#### PROBLEM
Restate word for word the entries below, starting with the line with "Proof. unfold digest_of." and continuing through the line with "cbn [mbind result_bind] in". Include both of those lines and no others.

____ EXTRACTED MATERIAL

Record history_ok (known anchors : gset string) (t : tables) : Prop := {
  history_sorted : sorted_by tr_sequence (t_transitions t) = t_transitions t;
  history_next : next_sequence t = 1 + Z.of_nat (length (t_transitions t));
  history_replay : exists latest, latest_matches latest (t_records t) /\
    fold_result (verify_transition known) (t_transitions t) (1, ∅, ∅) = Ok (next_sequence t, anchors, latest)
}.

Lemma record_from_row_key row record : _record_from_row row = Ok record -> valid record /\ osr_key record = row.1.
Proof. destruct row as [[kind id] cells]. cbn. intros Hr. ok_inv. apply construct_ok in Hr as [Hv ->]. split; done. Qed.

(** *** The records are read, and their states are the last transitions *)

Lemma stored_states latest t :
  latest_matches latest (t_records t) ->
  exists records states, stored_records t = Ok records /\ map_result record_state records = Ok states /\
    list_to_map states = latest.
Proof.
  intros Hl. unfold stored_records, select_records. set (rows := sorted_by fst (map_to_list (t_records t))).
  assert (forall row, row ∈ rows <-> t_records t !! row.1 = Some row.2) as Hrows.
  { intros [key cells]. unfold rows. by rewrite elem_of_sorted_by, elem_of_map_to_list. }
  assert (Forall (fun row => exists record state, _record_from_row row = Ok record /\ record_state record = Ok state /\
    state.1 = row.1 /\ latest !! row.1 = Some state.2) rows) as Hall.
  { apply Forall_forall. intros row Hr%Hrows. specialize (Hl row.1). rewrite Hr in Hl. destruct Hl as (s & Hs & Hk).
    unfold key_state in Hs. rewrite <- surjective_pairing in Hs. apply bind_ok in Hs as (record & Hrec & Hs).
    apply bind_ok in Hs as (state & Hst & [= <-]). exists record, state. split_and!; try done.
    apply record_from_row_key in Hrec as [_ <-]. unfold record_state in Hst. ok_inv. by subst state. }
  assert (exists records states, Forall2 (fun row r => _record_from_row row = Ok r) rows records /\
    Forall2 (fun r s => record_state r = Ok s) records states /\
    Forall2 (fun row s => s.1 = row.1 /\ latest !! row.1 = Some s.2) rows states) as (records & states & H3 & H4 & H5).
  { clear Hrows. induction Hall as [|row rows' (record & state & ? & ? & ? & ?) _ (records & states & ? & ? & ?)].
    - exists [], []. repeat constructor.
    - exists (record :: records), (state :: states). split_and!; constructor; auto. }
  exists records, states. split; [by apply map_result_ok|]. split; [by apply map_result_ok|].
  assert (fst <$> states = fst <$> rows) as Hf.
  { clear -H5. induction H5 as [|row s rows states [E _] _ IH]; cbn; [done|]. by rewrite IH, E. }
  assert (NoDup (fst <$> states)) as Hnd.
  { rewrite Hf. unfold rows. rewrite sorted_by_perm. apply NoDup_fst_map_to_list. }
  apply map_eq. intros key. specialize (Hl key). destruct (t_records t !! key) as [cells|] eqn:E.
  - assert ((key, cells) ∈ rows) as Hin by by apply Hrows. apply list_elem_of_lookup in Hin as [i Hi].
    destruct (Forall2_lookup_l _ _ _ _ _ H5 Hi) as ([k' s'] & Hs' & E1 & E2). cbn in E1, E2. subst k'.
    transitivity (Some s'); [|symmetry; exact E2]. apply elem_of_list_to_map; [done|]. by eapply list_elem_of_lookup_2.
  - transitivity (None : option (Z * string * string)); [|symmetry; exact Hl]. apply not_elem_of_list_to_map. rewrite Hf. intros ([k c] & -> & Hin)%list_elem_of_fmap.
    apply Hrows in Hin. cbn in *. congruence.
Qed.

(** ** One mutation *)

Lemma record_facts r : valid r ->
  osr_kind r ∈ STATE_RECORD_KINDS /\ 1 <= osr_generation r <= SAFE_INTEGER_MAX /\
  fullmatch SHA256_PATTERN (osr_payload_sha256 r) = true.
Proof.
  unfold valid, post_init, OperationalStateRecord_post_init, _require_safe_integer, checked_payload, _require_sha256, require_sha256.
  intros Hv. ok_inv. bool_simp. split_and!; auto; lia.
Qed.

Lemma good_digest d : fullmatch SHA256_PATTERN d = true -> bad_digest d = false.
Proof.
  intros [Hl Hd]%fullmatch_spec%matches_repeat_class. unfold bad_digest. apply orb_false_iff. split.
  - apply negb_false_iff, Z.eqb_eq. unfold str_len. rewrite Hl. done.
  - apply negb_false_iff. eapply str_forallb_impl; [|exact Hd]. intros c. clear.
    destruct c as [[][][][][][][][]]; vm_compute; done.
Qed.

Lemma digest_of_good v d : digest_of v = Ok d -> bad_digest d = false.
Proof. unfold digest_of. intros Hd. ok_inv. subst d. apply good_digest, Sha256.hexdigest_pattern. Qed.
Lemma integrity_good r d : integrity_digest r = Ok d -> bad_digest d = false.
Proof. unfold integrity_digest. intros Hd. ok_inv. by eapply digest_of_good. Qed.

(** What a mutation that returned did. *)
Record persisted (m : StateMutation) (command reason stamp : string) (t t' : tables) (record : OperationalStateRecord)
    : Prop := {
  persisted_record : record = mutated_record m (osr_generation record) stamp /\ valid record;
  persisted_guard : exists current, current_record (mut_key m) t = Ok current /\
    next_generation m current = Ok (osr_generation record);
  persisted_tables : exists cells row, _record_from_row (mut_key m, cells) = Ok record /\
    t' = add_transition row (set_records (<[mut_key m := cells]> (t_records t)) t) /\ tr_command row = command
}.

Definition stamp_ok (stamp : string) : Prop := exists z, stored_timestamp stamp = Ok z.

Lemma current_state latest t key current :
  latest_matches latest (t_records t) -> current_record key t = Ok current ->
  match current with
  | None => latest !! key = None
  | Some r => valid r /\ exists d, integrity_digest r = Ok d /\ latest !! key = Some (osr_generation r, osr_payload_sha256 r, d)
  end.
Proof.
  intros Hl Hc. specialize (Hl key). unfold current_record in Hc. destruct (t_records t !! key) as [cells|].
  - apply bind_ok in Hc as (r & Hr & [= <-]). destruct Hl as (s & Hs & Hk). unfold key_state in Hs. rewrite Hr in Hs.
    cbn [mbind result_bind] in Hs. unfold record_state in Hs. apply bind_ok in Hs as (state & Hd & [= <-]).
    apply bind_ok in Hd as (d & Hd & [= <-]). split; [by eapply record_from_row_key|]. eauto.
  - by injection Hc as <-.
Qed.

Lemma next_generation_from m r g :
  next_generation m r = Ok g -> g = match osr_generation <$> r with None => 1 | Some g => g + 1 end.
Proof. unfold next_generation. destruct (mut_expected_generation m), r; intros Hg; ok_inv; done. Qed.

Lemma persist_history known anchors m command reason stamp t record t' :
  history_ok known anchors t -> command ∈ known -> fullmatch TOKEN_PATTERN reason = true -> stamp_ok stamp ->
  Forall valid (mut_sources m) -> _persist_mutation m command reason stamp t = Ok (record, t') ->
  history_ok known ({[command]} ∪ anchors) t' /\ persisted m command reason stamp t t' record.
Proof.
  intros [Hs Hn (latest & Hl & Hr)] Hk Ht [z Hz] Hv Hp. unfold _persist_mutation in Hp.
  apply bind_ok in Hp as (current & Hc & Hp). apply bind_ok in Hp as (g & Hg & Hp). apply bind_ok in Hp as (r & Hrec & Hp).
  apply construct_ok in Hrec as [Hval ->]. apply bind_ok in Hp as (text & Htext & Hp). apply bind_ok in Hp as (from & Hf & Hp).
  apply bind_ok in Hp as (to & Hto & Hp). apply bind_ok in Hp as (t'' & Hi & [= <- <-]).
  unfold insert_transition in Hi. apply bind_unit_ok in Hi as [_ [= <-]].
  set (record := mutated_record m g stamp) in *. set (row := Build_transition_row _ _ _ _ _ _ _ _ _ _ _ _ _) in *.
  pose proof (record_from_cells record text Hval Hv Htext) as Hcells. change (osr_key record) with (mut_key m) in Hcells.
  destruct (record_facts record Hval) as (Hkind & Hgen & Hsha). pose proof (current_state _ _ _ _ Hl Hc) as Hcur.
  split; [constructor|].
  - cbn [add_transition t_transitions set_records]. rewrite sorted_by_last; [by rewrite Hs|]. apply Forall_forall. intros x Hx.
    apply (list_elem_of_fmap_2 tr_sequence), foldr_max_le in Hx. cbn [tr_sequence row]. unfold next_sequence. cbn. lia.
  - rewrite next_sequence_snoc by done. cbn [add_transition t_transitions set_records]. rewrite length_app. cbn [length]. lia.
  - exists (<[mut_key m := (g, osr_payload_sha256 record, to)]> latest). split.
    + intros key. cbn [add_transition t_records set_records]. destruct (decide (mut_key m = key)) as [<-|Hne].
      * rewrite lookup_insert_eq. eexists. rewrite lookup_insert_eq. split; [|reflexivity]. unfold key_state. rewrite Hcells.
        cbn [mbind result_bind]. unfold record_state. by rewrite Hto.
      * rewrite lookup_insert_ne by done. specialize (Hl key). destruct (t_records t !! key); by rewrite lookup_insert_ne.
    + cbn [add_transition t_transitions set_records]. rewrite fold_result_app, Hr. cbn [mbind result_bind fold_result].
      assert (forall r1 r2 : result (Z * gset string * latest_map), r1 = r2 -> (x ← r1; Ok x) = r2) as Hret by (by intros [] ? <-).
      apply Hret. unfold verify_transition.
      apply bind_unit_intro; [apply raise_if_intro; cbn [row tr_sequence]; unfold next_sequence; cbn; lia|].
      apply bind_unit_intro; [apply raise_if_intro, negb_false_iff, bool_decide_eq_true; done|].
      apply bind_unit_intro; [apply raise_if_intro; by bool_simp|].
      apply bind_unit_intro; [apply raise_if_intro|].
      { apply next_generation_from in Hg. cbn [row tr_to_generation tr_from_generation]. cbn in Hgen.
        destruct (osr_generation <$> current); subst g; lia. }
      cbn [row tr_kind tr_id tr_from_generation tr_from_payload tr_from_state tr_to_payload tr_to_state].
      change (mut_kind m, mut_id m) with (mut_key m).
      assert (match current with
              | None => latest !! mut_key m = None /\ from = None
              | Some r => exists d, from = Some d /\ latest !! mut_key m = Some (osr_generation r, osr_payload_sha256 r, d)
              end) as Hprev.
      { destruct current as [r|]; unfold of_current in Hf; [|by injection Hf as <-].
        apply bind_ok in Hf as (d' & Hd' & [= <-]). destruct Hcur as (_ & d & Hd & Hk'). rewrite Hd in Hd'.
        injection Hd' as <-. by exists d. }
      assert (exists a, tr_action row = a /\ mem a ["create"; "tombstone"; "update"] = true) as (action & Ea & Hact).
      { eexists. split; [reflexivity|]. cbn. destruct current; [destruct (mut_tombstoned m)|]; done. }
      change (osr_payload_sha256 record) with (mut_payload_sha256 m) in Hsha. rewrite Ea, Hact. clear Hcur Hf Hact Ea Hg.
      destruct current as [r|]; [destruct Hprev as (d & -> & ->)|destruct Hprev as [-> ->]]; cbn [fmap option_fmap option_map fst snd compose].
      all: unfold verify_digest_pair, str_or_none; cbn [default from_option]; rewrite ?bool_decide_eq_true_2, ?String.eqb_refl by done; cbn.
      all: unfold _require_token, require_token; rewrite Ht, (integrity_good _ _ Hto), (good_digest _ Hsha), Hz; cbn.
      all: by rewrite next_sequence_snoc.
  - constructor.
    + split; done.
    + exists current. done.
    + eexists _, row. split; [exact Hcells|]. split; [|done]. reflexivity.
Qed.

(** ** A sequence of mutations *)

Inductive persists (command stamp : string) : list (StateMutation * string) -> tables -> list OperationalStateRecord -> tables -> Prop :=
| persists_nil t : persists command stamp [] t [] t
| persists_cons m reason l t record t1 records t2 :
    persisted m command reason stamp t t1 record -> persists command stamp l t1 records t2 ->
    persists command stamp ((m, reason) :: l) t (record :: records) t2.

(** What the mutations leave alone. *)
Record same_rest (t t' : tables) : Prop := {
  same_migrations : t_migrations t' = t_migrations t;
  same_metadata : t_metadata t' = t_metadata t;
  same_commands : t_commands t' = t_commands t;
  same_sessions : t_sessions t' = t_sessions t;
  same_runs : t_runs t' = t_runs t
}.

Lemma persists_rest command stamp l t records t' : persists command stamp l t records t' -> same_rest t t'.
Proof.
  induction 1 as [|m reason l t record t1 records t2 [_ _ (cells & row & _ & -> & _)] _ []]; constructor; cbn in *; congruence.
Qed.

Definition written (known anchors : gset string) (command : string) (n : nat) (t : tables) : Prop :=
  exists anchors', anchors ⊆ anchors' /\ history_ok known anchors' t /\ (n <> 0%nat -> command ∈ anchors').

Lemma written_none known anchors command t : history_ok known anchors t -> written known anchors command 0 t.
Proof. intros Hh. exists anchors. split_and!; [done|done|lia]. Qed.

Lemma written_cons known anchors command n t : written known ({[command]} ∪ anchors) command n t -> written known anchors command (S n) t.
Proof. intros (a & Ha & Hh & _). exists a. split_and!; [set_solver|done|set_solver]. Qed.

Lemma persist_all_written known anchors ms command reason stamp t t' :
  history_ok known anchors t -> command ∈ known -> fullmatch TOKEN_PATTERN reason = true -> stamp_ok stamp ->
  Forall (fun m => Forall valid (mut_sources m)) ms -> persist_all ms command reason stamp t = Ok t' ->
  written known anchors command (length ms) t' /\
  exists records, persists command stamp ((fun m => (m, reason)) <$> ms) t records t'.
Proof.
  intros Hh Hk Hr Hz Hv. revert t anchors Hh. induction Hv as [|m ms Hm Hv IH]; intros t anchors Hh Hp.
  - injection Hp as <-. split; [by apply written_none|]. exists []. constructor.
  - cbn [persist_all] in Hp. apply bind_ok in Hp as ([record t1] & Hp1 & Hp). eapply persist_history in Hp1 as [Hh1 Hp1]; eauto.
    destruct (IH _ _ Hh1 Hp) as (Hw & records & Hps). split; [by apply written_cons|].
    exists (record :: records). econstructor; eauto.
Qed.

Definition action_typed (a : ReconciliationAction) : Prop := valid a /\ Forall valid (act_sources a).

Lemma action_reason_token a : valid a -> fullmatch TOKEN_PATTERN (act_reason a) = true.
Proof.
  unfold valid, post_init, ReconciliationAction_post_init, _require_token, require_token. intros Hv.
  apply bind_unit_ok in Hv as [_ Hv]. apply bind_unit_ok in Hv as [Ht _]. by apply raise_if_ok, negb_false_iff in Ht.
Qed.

________

#### TASK RESPONSE
Proof. unfold digest_of. intros Hd. ok_inv. subst d. apply good_digest, Sha256.hexdigest_pattern. Qed.
Lemma integrity_good r d : integrity_digest r = Ok d -> bad_digest d = false.
Proof. unfold integrity_digest. intros Hd. ok_inv. by eapply digest_of_good. Qed.

(** What a mutation that returned did. *)
Record persisted (m : StateMutation) (command reason stamp : string) (t t' : tables) (record : OperationalStateRecord)
    : Prop := {
  persisted_record : record = mutated_record m (osr_generation record) stamp /\ valid record;
  persisted_guard : exists current, current_record (mut_key m) t = Ok current /\
    next_generation m current = Ok (osr_generation record);
  persisted_tables : exists cells row, _record_from_row (mut_key m, cells) = Ok record /\
    t' = add_transition row (set_records (<[mut_key m := cells]> (t_records t)) t) /\ tr_command row = command
}.

Definition stamp_ok (stamp : string) : Prop := exists z, stored_timestamp stamp = Ok z.

Lemma current_state latest t key current :
  latest_matches latest (t_records t) -> current_record key t = Ok current ->
  match current with
  | None => latest !! key = None
  | Some r => valid r /\ exists d, integrity_digest r = Ok d /\ latest !! key = Some (osr_generation r, osr_payload_sha256 r, d)
  end.
Proof.
  intros Hl Hc. specialize (Hl key). unfold current_record in Hc. destruct (t_records t !! key) as [cells|].
  - apply bind_ok in Hc as (r & Hr & [= <-]). destruct Hl as (s & Hs & Hk). unfold key_state in Hs. rewrite Hr in Hs.
    cbn [mbind result_bind] in Hs. unfold record_state in Hs. apply bind_ok in Hs as (state & Hd & [= <-]).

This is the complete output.